Утомившись, девочка плюхнулась в кресло, высунув язык и закатив глаза. Тристе улыбнулся. Его клонило в сон, но он боялся засыпать, боялся проснуться.
– Почему ты была одна? – тихо спросил он.
– Я ушла от них! Не хочу с ними жить! У нас дома все слишком хорошее и дорогое, нельзя позвать моих друзей, и в гости пойти тоже нельзя, потому что их семьи «неприличные». Я все время должна заниматься тем, что меня сделает лучше – а играть это для малышей, я должна думать о будущем, учиться. Они не понимают, что такое «просто так»! Говорят, это праздная трата времени. Но как жить, если нельзя никакой радости? Когда я вечером остаюсь одна в своей комнате, я мечтаю о том, как брат будет со мной. Я сочинила вот что, послушай:
Мой брат родился мертвым,
Но я его люблю,
Я для него весною
Больших жуков ловлю
И в небо отпускаю –
Пускай к нему летят
И прожужжат на ушко:
«Привет тебе, мой брат!
Хоть я тебя не знаю,
Мечтаю я о том,
Как мы вдвоем по раю
Гулять с тобой пойдем».
– Как думаешь, ему понравилось бы?
– Еще бы! Мне даже заплакать хочется, а это верный признак, что стихи хорошие, – заверил Тристе.
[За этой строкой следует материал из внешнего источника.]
(** How often a callback is registered for an event, by the calls made:
    registrations less unregistrations. *)
Fixpoint registrations (event : pystr) (cb : callback) (calls : list host_call) : Z :=
  match calls with
  | [] => 0
  | EventsRegister ev c :: rest =>
      (if bool_decide (ev = event) && callback_eqb c cb then 1 else 0)%Z
      + registrations event cb rest
  | EventsUnregister ev c :: rest =>
      (if bool_decide (ev = event) && callback_eqb c cb then -1 else 0)%Z
      + registrations event cb rest
  | _ :: rest => registrations event cb rest
  end%Z.

(** [ipython._current_cell_content = raw_cell], on the shell the hook holds. *)
Definition set_current_cell_content (raw_cell : pystr) (s : Session) : Session :=
  {| io := io s;
     cell_hook :=
       {| ip := match ip (cell_hook s) with
                | Some shell =>
                    Some {| user_ns := user_ns shell;
                            _current_cell_content := Some raw_cell |}
                | None => None
                end;
          active := active (cell_hook s) |};
     clock := clock s;
     ticks := ticks s |}.

(** [enhanced_transform], the wrapper [load_ipython_extension] installs
    around the shell's [transform_cell]: it stores the raw cell, then
    returns what the wrapped function returns. *)
Definition enhanced_transform {A} (original_transform : pystr -> A)
    (raw_cell : pystr) (s : Session) : A * Session :=
  (original_transform raw_cell, set_current_cell_content raw_cell s).

(** [load_ipython_extension(ipython)], for the shell the hook holds. *)
Definition load_ipython_extension (s : Session) : hosted unit :=
  let '(calls, r) := activate s in
  ([SetTransformCell;
    RegisterMagicFunction MagicOn (py "line") (py "cell_monitor_on");
    RegisterMagicFunction MagicOff (py "line") (py "cell_monitor_off");
    RegisterMagicFunction MagicStatus (py "line") (py "cell_monitor_status")]
     ++ calls, r).

(** [unload_ipython_extension(ipython)] *)
Definition unload_ipython_extension (s : Session) : hosted unit := deactivate s.

(** The globals right after their construction at import: a fresh
    [output_capture], and a [cell_hook] holding what [get_ipython()]
    returned. *)
Definition module_globals (shell : option Shell) (out err : nat)
    (clock : nat -> float) : Session :=
  {| io := initial_world out err;
     cell_hook := {| ip := shell; active := false |};
     clock := clock;
     ticks := 0 |}.

Definition NOT_RUNNING : pystr := py "Not running in IPython/Jupyter environment".

(** Importing the module: the globals, then the guarded auto-load, whose
    bare [except] turns any exception into a printed notice. *)
Definition import_module (shell : option Shell) (out err : nat)
    (clock : nat -> float) : hosted unit :=
  let s := module_globals shell out err clock in
  match shell with
  | None => ([], Done tt s)
  | Some _ =>
      match load_ipython_extension s with
      | (calls, Raised _ s') => (calls, emit (print NOT_RUNNING) s')
      | r => r
      end
  end.


(** How many host calls are of a kind. *)
Definition count_calls (p : host_call -> bool) (calls : list host_call) : nat :=
  length (List.filter p calls).

Definition is_set_transform (c : host_call) : bool :=
  match c with SetTransformCell => true | _ => false end.

Definition is_register_magic (c : host_call) : bool :=
  match c with RegisterMagicFunction _ _ _ => true | _ => false end.

Definition is_events_register (c : host_call) : bool :=
  match c with EventsRegister _ _ => true | _ => false end.

(** Two output states wired alike: same installed targets, same snapshot,
    same flag. *)
Definition same_wiring (w w' : World) : Prop :=
  sys_stdout w' = sys_stdout w
  /\ sys_stderr w' = sys_stderr w
  /\ original_stdout (output_capture w') = original_stdout (output_capture w)
  /\ original_stderr (output_capture w') = original_stderr (output_capture w)
  /\ is_capturing (output_capture w') = is_capturing (output_capture w).

(** The two-state machine of the monitor: on, off. *)
Definition flag_after (commands : list command) (flag : bool) : bool :=
  fold_left
    (fun b c => match c with TurnOn => true | TurnOff => false | ShowStatus => b end)
    commands flag.

(** [load_ipython_extension] called [n] times in a row. *)
Fixpoint load_times (n : nat) (s : Session) : hosted unit :=
  match n with
  | O => ([], Done tt s)
  | S n' =>
      match load_ipython_extension s with
      | (calls, Done _ s') =>
          let '(calls', r) := load_times n' s' in (calls ++ calls', r)
      | (calls, r) => (calls, r)
      end
  end.

(** What a real stream observes when the lines are printed to it. *)
Definition printed_on (h : nat) (lines : list pystr) : list event :=
  flat_map (fun line => [Wrote h line; Wrote h [LF]]) lines.

(** What holds of the tee in a process loaded with the streams [out] and
    [err], whatever is called on it. *)
Definition fed_from (out : nat) (w : World) : Prop :=
  (original_stdout (output_capture w) = NoTarget
   \/ original_stdout (output_capture w) = Real out)
  /\ (is_capturing (output_capture w) = true ->
      original_stdout (output_capture w) = Real out)
  /\ (is_capturing (output_capture w) = false -> sys_stdout w = Real out)
  /\ Forall (fed_by_tee out) (trace w).

(** Is one of the commands an on command? *)
Definition turns_on (commands : list command) : bool :=
  existsb (fun c => match c with TurnOn => true | _ => false end) commands.

(** [unload_ipython_extension] then [load_ipython_extension], [n] times. *)
Fixpoint reload_times (n : nat) (s : Session) : hosted unit :=
  match n with
  | O => ([], Done tt s)
  | S n' =>
      match unload_ipython_extension s with
      | (calls1, Done _ s1) =>
          match load_ipython_extension s1 with
          | (calls2, Done _ s2) =>
              let '(calls', r) := reload_times n' s2 in
              (calls1 ++ calls2 ++ calls', r)
          | (calls2, r) => (calls1 ++ calls2, r)
          end
      | (calls1, r) => (calls1, r)
      end
  end.

(** * Properties *)

(** ** Text *)

Lemma strip_nil : strip [] = [].
Proof. reflexivity. Qed.

Lemma write_guard (text : pystr) :
  truthy text && truthy (strip text) = truthy (strip text).
Proof. destruct text as [|c text]; reflexivity. Qed.

Lemma split_not_nil (sep : N) (s : pystr) : split sep s <> [].
Proof.
  destruct s as [|c s]; simpl; [discriminate|].
  destruct (c =? sep)%N; [discriminate|].
  destruct (split sep s); discriminate.
Qed.

(** ** The tee *)

Lemma world_eta (w : World) :
  {| sys_stdout := sys_stdout w; sys_stderr := sys_stderr w;
     output_capture := output_capture w; trace := trace w |} = w.
Proof. destruct w; reflexivity. Qed.

Lemma capture_eta (c : CellOutputCapture) :
  {| original_stdout := original_stdout c; original_stderr := original_stderr c;
     captured_output := captured_output c; is_capturing := is_capturing c |} = c.
Proof. destruct c; reflexivity. Qed.

Lemma after_writes_nil (w : World) : after_writes w [] = w.
Proof.
  unfold after_writes; simpl. rewrite !app_nil_r, capture_eta. apply world_eta.
Qed.

Lemma write_blank (w : World) (text : pystr) :
  truthy (strip text) = false -> write w text = Some w.
Proof. intros Hb. unfold write. rewrite write_guard, Hb. reflexivity. Qed.

Lemma write_kept (w : World) (text : pystr) :
  truthy (strip text) = true ->
  original_stdout (output_capture w) <> Self ->
  write w text = Some (after_writes w [text]).
Proof.
  intros Hk Hself. unfold write, after_writes, kept. simpl.
  rewrite write_guard, Hk. simpl.
  destruct (original_stdout (output_capture w)) eqn:Ht; simpl.
  - rewrite app_nil_r. reflexivity.
  - congruence.
  - reflexivity.
Qed.

Lemma after_writes_cons_kept (w : World) (text : pystr) (rest : list pystr) :
  truthy (strip text) = true ->
  after_writes (after_writes w [text]) rest = after_writes w (text :: rest).
Proof.
  intros Hk. unfold after_writes, kept. simpl. rewrite Hk. simpl.
  rewrite <- !app_assoc. reflexivity.
Qed.

Lemma after_writes_cons_blank (w : World) (text : pystr) (rest : list pystr) :
  truthy (strip text) = false ->
  after_writes w rest = after_writes w (text :: rest).
Proof. intros Hb. unfold after_writes, kept. simpl. rewrite Hb. reflexivity. Qed.

(** Writing never hangs unless the snapshotted primary target is the tee
    itself, and then leaves exactly the kept chunks behind. *)
Lemma writes_after_writes (chunks : list pystr) (w : World) :
  original_stdout (output_capture w) <> Self ->
  writes w chunks = Some (after_writes w chunks).
Proof.
  revert w. induction chunks as [|text rest IH]; intros w Hself.
  - simpl. rewrite after_writes_nil. reflexivity.
  - simpl. destruct (truthy (strip text)) eqn:Hk.
    + rewrite write_kept by assumption.
      rewrite IH by (simpl; assumption).
      rewrite after_writes_cons_kept by assumption. reflexivity.
    + rewrite write_blank by assumption.
      rewrite IH by assumption.
      rewrite <- after_writes_cons_blank by assumption. reflexivity.
Qed.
– Это правда… – Мадлен покачала ногой. – Всегда хочется плакать, когда любишь кого-то…
– Да, – задумчиво кивнул Тристе.
Вскоре девочка задремала. Он подвинулся ближе к креслу, привалился к нему спиной и тоже закрыл глаза.
Они не слышали, как грохотала дверь – звонок не работал, как скомандовал офицер сломать ее, как затрещав, она поддалась и люди в форме ворвались в квартиру и невольно остановились, увидев спящего в кресле ребенка – белое лицо, красный кружок на носу, губы сердечком – и сидящего на полу странного человека – худого, с длинными волосами, с белым лицом постаревшей девушки, и телом подростка. Он тоже спал, прижавшись щекой к детскому ботинку.